Establishment of User Fees for Filovirus Testing of Nonhuman Primate Liver Samples
Document Number: 2012-2841
Type: Proposed Rule
Date: 2012-02-10
Agency: Department of Health and Human Services
Through this Notice of Proposed Rulemaking (NPRM), the Centers for Disease Control and Prevention (CDC), located within the Department of Health and Human Services (HHS) is proposing to establish a user fee for filovirus testing of all nonhuman primates that die during the HHS/ CDC-required 31-day quarantine period for any reason other than trauma. We propose to establish a filovirus testing service at HHS/CDC because testing is no longer being offered by the only private, commercial laboratory that previously performed these tests. This testing service will be funded through user fees. Elsewhere in this issue of the Federal Register, HHS/CDC is simultaneously publishing a companion direct final rule that proposes identical filovirus testing and user fee requirements in this Federal Register because it believes that these requirements are non-controversial and unlikely to generate significant adverse comment. If HHS/CDC does not receive any significant adverse comment on the direct final rule within the specified comment period, it will publish a notice in the Federal Register withdrawing this notice of proposed rulemaking and confirming the effective date of the direct final rule within 30 days after the end of the comment period on the direct final rule.
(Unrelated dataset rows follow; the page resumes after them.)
(** ** Table ordering *)

(** C9 (as stated, refuted): the table does not have 73 entries. *)
Lemma table_length_counterexample :
  ~ ((forall i, valid_index i -> valid_index (i + 1) ->
        cwnd (aimd_at i) < cwnd (aimd_at (i + 1))) /\
     length hstcp_aimd_vals = 73%nat).
Proof.
  intros [_ Hlen]. vm_compute in Hlen. discriminate Hlen.
Qed.

(** C9 (amended): the thresholds are strictly increasing across adjacent
    entries, and the table has exactly 72 entries. *)
Theorem table_ordering :
  (forall i, valid_index i -> valid_index (i + 1) ->
     cwnd (aimd_at i) < cwnd (aimd_at (i + 1))) /\
  length hstcp_aimd_vals = 72%nat.
Proof.
  split; [exact aimd_cwnd_increasing|reflexivity].
Qed.

Lemma table_ordering_witness : cwnd (aimd_at 0) < cwnd (aimd_at (0 + 1)).
Proof.
  apply (proj1 table_ordering 0).
  - vm_compute. split; [discriminate|reflexivity].
  - vm_compute. split; [discriminate|reflexivity].
Defined.

(** ** Initialisation *)

(** C7: [tcp_china_init] sets the table index to 0, clears both RTT fields
    and stores [min(clamp, 0xffffffff/128)] as the clamp, leaving window,
    threshold and counter alone; so for every window up to the stored clamp
    and every table entry the product [window * md] fits 32 bits. *)
Theorem tcp_china_init_spec :
  forall sk : sock,
    is_u32 (snd_cwnd_clamp (tcp_sk sk)) ->
    let sk' := tcp_china_init sk in
    ai (inet_csk_ca sk') = 0 /\
    minrtt (inet_csk_ca sk') = 0 /\
    artt (inet_csk_ca sk') = 0 /\
    snd_cwnd_clamp (tcp_sk sk')
      = Z.min (snd_cwnd_clamp (tcp_sk sk)) (0xffffffff / 128) /\
    snd_cwnd_clamp (tcp_sk sk') <= 0xffffffff / 128 /\
    snd_cwnd (tcp_sk sk') = snd_cwnd (tcp_sk sk) /\
    snd_ssthresh (tcp_sk sk') = snd_ssthresh (tcp_sk sk) /\
    snd_cwnd_cnt (tcp_sk sk') = snd_cwnd_cnt (tcp_sk sk) /\
    (forall w e,
       0 <= w <= snd_cwnd_clamp (tcp_sk sk') ->
       In e hstcp_aimd_vals ->
       md e <= 128 /\ 0 <= w * md e <= 0xffffffff).
Proof.
  intros sk Hclamp sk'.
  assert (Hst : snd_cwnd_clamp (tcp_sk sk')
                = Z.min (snd_cwnd_clamp (tcp_sk sk)) (0xffffffff / 128)).
  { subst sk'. unfold tcp_china_init. cbn [tcp_sk snd_cwnd_clamp].
    rewrite (u32_small _ Hclamp). reflexivity. }
  repeat (split; [reflexivity || exact Hst|]).
  split; [rewrite Hst; apply Z.le_min_r|].
  repeat (split; [reflexivity|]).
  intros w e Hw Hin.
  destruct (in_aimd_at e Hin) as [i [Hi <-]].
  pose proof (aimd_md_bound i Hi) as Hm.
  assert (Hw' : 0 <= w <= MD_CLAMP).
  { rewrite Hst in Hw. unfold MD_CLAMP. lia. }
  pose proof (md_product_fits w _ Hw' Hm) as Hfit.
  unfold is_u32 in Hfit. rewrite u32_modulus_eq in Hfit.
  change (0xffffffff) with 4294967295. lia.
Qed.

Lemma tcp_china_init_spec_witness :
  ai (inet_csk_ca (tcp_china_init sk_fresh)) = 0 /\
  snd_cwnd_clamp (tcp_sk (tcp_china_init sk_fresh)) = 33554431 /\
  0 <= 33554431 * md (aimd_at 0) <= 0xffffffff.
Proof.
  assert (Hc : is_u32 (snd_cwnd_clamp (tcp_sk sk_fresh)))
    by (vm_compute; split; [discriminate|reflexivity]).
  destruct (tcp_china_init_spec sk_fresh Hc)
    as [Hai [_ [_ [Hclamp [_ [_ [_ [_ Hprod]]]]]]]].
  split; [exact Hai|]. split; [rewrite Hclamp; reflexivity|].
  apply (Hprod 33554431 (aimd_at 0)).
  - rewrite Hclamp. vm_compute. split; discriminate.
  - apply aimd_at_in. vm_compute. split; [discriminate|reflexivity].
Defined.

(** ** Congestion avoidance *)

Section CongAvoidFacts.

Variable tcp_is_cwnd_limited : sock -> bool.
Variable tcp_slow_start : tcp_sock -> Z -> tcp_sock.
Lemma collect_target_written (target : string) (st st' : option string * nat)
  (o : list output) (r : option exn) :
  In target targets -> written st ->
  collect_target fs uuid4 target st = (o, st', r) ->
  written st' /\ Forall (fun _ => False) o.
Proof.
  intros Ht (R & HR & Hgood). unfold collect_target.
  destruct (for_each (fun item : string * list string =>
                        for_each (collect_file fs uuid4 (fst item)) (snd item))
                     (os_walk [] fs target) ([], snd st))
    as [[o1 [d1 n1]] r1] eqn:E.
  apply collect_items in E; [|exact Ht|].
  - destruct E as [Hd1 Ho1]. destruct r1 as [e|]; intros H;
      injection H as <- <- <-; (split; [|exact Ho1]).
    + now exists R.
    + exists (R ++ d1). simpl. rewrite HR, save_text_app.
      split; [reflexivity | now apply good_app].
  - split; [reflexivity | intros k r0 []].
Qed.

Variable p : string.
Variable data : list Byte.byte.
Hypothesis Hopen : open_rb fs p = inr data.

Lemma collect_file_keeps (root f : string) (st st' : dict info * nat)
  (o : list output) (r : option exn) :
  In p (dict_keys (fst st)) ->
  collect_file fs uuid4 root f st = (o, st', r) ->
  In p (dict_keys (fst st')).
Proof.
  destruct st as [d n], st' as [d' n']. intros Hin Ef.
  apply collect_file_spec in Ef.
  destruct Ef as [_ [(_ & -> & _)|[(_ & e & _ & -> & _)
                                 |(_ & data' & _ & -> & _)]]];
    try exact Hin.
  cbn [fst] in *. rewrite dict_keys_set.
  destruct (dict_mem _ d); [exact Hin | apply in_or_app; now left].
Qed.

Lemma collect_items_records (target : string) (d d' : dict info) (n n' : nat)
  (o : list output) :
  In p (baseline_paths fs [target]) ->
  for_each (fun item : string * list string =>
              for_each (collect_file fs uuid4 (fst item)) (snd item))
           (os_walk [] fs target) (d, n)
  = (o, (d', n'), None) ->
  In p (dict_keys d').
Proof.
  intros Hin E. unfold baseline_paths in Hin. simpl in Hin.
  rewrite app_nil_r in Hin. apply in_flat_map in Hin.
  destruct Hin as ([root files] & Hitem & Hin). cbn [fst snd] in Hin.
  apply in_map_iff in Hin. destruct Hin as (f & Hp & Hf).
  apply filter_In in Hf. destruct Hf as [Hf Hskip].
  apply negb_true_iff in Hskip.
  refine (for_each_establish
            (fun item : string * list string =>
               for_each (collect_file fs uuid4 (fst item)) (snd item))
            (fun _ => True) (fun s => In p (dict_keys (fst s)))
            (os_walk [] fs target) (root, files) _ _ _ Hitem
            (d, n) o (d', n') I E); auto.
  - intros [root' files'] s a s' _ _ Hs Ei. cbn [fst snd] in Ei.
    refine (proj1 (for_each_inv (collect_file fs uuid4 root')
                     (fun s => In p (dict_keys (fst s))) (fun _ => True)
                     files' _ s a s' None Hs Ei)).
    intros f' s0 a0 s0' b0 _ Hs0 Ef.
    split; [now apply (collect_file_keeps _ _ _ _ _ _ Hs0 Ef)|].
    apply Forall_forall. auto.
  - intros s a s' _ Ei. cbn [fst snd] in Ei.
    refine (for_each_establish (collect_file fs uuid4 root)
              (fun _ => True) (fun s => In p (dict_keys (fst s)))
              files f _ _ _ Hf s a s' I Ei); auto.
    + intros f' s0 a0 s0' _ _ Hs0 Ef.
      now apply (collect_file_keeps _ _ _ _ _ _ Hs0 Ef).
    + intros [d0 n0] a0 [d1 n1] _ Ef. apply collect_file_spec in Ef.
      destruct Ef as [_ [(Habs & _)|[(_ & e & _ & _ & _ & Habs)
                                    |(_ & data' & _ & -> & _)]]];
        [congruence | discriminate |].
      cbn [fst]. rewrite Hp, dict_keys_set.
      unfold dict_mem. destruct (dict_get p d0) eqn:Eg.
      * apply dict_get_In in Eg. now apply (in_map fst) in Eg.
      * apply in_or_app. right. now left.
Qed.

Let written_p (st : option string * nat) : Prop :=
  exists R, fst st = Some (save_text R) /\ good R /\ In p (dict_keys R).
If HHS/CDC receives any timely significant adverse comment, it will withdraw the direct final rule in part or in whole by publication of a notice in the Federal Register within 30 days after the comment period ends and proceed with notice and comment under this notice of proposed rulemaking. A significant adverse comment is one that explains: Why the direct final rule is inappropriate, including challenges to the rule's underlying premise or approach; or why the direct final rule will be ineffective or unacceptable without a change.